● **GOAL OF THE EXERCISE**
Identify every line in the records below that contains the word "Python", and copy each of those lines.

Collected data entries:
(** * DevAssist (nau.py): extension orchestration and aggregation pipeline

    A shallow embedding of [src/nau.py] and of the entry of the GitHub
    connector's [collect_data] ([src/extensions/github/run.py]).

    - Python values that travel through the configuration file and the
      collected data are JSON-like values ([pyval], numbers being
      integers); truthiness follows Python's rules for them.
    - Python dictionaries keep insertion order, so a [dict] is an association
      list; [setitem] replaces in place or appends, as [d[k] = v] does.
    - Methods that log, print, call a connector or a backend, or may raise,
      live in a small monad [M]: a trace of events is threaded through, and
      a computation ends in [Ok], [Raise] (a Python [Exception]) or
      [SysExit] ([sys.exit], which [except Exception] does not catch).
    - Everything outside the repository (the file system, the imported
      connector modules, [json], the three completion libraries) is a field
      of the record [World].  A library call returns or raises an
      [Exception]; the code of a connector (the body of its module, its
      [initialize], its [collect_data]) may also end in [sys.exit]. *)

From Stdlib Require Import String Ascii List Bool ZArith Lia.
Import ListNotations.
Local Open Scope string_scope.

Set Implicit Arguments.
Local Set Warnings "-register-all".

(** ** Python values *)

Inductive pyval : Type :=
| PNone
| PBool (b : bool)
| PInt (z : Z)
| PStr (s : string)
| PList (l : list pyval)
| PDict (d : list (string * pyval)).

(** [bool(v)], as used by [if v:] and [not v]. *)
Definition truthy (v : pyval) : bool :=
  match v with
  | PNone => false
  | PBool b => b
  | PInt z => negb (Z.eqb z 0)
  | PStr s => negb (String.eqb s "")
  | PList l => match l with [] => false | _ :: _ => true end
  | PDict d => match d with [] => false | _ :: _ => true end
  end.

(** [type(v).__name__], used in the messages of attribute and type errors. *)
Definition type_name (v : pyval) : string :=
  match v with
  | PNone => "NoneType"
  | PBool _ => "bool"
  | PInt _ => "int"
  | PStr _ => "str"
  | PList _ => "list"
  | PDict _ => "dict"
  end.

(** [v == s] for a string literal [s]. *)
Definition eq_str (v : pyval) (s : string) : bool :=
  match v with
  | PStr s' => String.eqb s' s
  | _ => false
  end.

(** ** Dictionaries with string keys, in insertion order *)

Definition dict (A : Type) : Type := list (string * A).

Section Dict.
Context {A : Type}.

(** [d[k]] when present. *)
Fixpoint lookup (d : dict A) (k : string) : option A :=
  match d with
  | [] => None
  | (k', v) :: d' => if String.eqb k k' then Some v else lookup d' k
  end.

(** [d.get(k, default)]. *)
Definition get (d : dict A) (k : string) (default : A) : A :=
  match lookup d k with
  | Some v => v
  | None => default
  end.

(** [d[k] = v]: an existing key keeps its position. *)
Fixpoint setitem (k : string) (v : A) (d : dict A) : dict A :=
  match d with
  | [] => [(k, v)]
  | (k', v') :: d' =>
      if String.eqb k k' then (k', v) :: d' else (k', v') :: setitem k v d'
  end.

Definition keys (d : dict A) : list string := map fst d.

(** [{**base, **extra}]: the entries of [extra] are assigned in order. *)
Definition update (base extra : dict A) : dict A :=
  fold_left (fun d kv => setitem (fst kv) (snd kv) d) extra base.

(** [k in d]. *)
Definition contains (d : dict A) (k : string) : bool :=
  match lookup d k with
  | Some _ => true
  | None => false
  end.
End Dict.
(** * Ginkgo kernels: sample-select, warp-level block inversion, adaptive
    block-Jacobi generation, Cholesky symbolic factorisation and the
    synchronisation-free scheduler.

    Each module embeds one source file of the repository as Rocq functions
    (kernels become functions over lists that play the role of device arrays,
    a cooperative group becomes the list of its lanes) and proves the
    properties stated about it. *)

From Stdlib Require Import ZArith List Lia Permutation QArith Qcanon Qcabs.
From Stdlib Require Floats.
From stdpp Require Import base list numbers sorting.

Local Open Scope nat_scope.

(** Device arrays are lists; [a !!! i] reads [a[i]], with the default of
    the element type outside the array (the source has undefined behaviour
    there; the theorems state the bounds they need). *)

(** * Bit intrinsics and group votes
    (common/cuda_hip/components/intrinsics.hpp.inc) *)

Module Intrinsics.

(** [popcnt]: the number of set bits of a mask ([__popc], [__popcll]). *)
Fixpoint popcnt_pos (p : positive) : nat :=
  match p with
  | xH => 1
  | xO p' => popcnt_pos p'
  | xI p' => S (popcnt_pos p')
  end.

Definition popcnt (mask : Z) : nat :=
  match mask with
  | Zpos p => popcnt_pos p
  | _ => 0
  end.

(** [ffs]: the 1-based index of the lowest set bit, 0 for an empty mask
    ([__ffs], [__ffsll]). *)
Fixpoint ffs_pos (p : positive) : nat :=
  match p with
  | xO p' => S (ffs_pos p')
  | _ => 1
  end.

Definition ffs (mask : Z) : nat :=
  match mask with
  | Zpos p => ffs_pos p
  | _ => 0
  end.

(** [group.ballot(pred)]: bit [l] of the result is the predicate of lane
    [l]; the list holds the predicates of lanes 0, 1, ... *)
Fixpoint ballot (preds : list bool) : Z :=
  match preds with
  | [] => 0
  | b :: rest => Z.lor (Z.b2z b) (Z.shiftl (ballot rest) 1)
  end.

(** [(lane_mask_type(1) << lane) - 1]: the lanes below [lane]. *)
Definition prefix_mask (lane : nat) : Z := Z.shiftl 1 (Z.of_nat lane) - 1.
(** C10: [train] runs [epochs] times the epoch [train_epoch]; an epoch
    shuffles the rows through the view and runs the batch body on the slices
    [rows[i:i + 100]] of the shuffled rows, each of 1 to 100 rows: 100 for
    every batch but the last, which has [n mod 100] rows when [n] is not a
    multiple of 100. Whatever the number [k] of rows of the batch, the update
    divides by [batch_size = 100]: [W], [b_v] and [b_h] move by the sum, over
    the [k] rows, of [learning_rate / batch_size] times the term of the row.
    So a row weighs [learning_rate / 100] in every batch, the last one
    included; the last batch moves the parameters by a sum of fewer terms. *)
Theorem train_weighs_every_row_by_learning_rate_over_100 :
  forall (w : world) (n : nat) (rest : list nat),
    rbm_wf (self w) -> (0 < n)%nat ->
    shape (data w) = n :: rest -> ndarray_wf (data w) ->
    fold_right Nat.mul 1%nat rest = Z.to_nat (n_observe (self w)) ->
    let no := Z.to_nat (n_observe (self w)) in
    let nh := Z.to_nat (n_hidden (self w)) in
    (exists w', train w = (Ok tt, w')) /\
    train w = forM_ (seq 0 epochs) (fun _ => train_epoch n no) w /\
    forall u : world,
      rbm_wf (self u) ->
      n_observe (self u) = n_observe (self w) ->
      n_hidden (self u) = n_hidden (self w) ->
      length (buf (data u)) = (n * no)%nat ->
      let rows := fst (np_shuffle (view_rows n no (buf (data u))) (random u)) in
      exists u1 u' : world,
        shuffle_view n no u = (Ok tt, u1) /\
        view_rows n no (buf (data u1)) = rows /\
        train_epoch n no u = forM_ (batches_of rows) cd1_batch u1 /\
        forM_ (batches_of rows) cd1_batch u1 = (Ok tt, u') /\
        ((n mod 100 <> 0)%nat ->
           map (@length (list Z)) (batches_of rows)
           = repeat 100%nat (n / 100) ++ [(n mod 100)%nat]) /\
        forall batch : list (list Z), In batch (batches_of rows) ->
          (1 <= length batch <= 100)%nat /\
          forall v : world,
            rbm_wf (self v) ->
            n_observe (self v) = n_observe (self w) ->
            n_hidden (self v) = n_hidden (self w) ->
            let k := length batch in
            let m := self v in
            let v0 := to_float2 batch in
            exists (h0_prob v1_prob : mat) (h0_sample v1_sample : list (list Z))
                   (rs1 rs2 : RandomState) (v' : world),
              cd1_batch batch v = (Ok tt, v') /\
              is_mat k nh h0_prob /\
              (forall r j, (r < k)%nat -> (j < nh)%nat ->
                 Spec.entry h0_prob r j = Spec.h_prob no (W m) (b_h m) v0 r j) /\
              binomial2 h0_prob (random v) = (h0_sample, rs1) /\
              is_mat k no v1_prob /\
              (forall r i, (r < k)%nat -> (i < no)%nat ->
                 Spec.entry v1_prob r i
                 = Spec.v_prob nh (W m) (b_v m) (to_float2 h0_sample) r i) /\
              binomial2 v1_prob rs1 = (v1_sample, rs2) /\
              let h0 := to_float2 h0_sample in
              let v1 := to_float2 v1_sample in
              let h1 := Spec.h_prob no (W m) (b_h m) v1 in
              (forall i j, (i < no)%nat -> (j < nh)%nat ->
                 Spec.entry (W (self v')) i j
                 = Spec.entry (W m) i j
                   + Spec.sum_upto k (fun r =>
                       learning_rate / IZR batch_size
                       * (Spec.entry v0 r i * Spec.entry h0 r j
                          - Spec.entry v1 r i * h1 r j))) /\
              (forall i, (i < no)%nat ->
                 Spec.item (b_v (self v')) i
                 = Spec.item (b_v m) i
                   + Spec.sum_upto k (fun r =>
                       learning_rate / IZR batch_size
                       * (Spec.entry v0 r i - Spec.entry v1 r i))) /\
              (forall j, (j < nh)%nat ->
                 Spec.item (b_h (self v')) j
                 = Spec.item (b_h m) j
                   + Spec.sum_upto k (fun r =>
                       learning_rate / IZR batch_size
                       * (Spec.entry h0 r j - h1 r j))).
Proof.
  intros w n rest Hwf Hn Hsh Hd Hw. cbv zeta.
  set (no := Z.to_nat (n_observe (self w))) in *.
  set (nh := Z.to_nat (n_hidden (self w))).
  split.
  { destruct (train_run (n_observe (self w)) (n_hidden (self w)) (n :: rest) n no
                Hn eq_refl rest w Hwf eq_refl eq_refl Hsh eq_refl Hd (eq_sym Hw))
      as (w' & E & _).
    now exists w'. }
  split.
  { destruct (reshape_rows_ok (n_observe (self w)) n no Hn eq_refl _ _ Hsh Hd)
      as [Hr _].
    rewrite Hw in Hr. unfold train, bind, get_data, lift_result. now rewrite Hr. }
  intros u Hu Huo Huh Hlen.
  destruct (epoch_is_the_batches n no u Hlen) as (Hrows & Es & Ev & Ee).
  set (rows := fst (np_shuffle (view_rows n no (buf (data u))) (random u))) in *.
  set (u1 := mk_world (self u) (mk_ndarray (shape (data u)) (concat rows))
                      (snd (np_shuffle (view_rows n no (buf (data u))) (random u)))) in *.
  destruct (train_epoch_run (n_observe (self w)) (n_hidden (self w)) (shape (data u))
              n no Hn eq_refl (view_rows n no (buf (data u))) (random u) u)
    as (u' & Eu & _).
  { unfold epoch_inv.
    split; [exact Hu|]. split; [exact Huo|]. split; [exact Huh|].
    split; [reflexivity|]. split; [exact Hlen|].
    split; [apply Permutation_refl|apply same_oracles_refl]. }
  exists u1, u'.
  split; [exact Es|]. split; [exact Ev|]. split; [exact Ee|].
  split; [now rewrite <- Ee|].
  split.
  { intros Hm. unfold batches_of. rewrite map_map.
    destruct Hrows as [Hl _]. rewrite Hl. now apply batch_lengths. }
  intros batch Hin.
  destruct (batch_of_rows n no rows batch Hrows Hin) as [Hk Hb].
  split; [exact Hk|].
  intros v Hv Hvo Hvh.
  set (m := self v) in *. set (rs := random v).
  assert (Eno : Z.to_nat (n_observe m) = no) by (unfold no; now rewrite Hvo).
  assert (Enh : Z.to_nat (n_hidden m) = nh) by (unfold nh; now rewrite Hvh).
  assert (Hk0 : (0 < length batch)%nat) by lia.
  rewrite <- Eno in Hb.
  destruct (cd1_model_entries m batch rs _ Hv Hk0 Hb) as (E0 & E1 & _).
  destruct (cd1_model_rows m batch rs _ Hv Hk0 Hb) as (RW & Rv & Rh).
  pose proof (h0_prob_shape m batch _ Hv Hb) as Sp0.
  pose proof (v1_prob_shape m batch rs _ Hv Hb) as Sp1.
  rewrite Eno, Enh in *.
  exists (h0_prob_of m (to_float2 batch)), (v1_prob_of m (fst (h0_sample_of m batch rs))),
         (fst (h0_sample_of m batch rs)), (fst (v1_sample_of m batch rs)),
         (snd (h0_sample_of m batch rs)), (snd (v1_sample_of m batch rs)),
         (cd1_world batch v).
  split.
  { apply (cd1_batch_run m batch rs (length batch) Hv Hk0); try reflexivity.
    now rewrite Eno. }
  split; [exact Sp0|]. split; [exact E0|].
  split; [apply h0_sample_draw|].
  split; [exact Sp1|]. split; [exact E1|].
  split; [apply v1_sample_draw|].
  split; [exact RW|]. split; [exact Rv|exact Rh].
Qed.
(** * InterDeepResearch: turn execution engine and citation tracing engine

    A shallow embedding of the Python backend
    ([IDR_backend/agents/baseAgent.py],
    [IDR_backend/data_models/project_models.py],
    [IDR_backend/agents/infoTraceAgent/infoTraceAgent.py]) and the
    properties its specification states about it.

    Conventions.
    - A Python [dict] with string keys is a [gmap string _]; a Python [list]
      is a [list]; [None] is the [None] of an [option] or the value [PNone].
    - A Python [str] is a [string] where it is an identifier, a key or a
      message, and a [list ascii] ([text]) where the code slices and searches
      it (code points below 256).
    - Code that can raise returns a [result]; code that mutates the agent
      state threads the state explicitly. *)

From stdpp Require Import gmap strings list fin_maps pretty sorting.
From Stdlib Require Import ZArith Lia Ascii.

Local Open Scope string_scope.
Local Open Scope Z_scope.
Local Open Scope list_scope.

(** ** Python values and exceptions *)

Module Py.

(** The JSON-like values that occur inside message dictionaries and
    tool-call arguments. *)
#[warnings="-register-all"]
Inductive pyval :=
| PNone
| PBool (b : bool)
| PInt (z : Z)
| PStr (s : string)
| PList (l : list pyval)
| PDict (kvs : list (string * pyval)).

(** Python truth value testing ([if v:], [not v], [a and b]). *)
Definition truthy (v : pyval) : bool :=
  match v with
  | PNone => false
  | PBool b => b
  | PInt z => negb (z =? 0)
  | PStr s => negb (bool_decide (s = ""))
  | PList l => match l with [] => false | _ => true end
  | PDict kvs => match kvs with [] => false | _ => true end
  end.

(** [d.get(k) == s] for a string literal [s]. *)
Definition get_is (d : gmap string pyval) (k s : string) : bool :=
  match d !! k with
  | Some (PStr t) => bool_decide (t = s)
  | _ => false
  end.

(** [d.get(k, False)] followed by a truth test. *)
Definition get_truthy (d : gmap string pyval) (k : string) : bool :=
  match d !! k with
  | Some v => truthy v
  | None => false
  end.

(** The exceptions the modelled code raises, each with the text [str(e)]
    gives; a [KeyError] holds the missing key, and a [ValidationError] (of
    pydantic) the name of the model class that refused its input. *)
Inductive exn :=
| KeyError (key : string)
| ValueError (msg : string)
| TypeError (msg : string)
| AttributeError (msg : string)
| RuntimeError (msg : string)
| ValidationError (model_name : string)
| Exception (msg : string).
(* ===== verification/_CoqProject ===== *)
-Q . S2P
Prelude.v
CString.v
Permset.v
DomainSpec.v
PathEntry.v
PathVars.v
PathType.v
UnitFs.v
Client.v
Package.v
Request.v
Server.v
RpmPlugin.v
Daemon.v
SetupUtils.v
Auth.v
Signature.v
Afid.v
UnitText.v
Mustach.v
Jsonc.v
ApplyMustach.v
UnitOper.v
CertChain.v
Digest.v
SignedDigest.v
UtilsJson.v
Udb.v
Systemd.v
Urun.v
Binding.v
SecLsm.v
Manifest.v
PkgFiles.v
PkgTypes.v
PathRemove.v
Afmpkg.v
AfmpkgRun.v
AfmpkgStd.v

● **OUTPUT FOR THIS TASK**
    - Python values that travel through the configuration file and the
      integers); truthiness follows Python's rules for them.
    - Python dictionaries keep insertion order, so a [dict] is an association
      a computation ends in [Ok], [Raise] (a Python [Exception]) or
(** ** Python values *)
    A shallow embedding of the Python backend
    - A Python [dict] with string keys is a [gmap string _]; a Python [list]
    - A Python [str] is a [string] where it is an identifier, a key or a
(** ** Python values and exceptions *)
(** Python truth value testing ([if v:], [not v], [a and b]). *)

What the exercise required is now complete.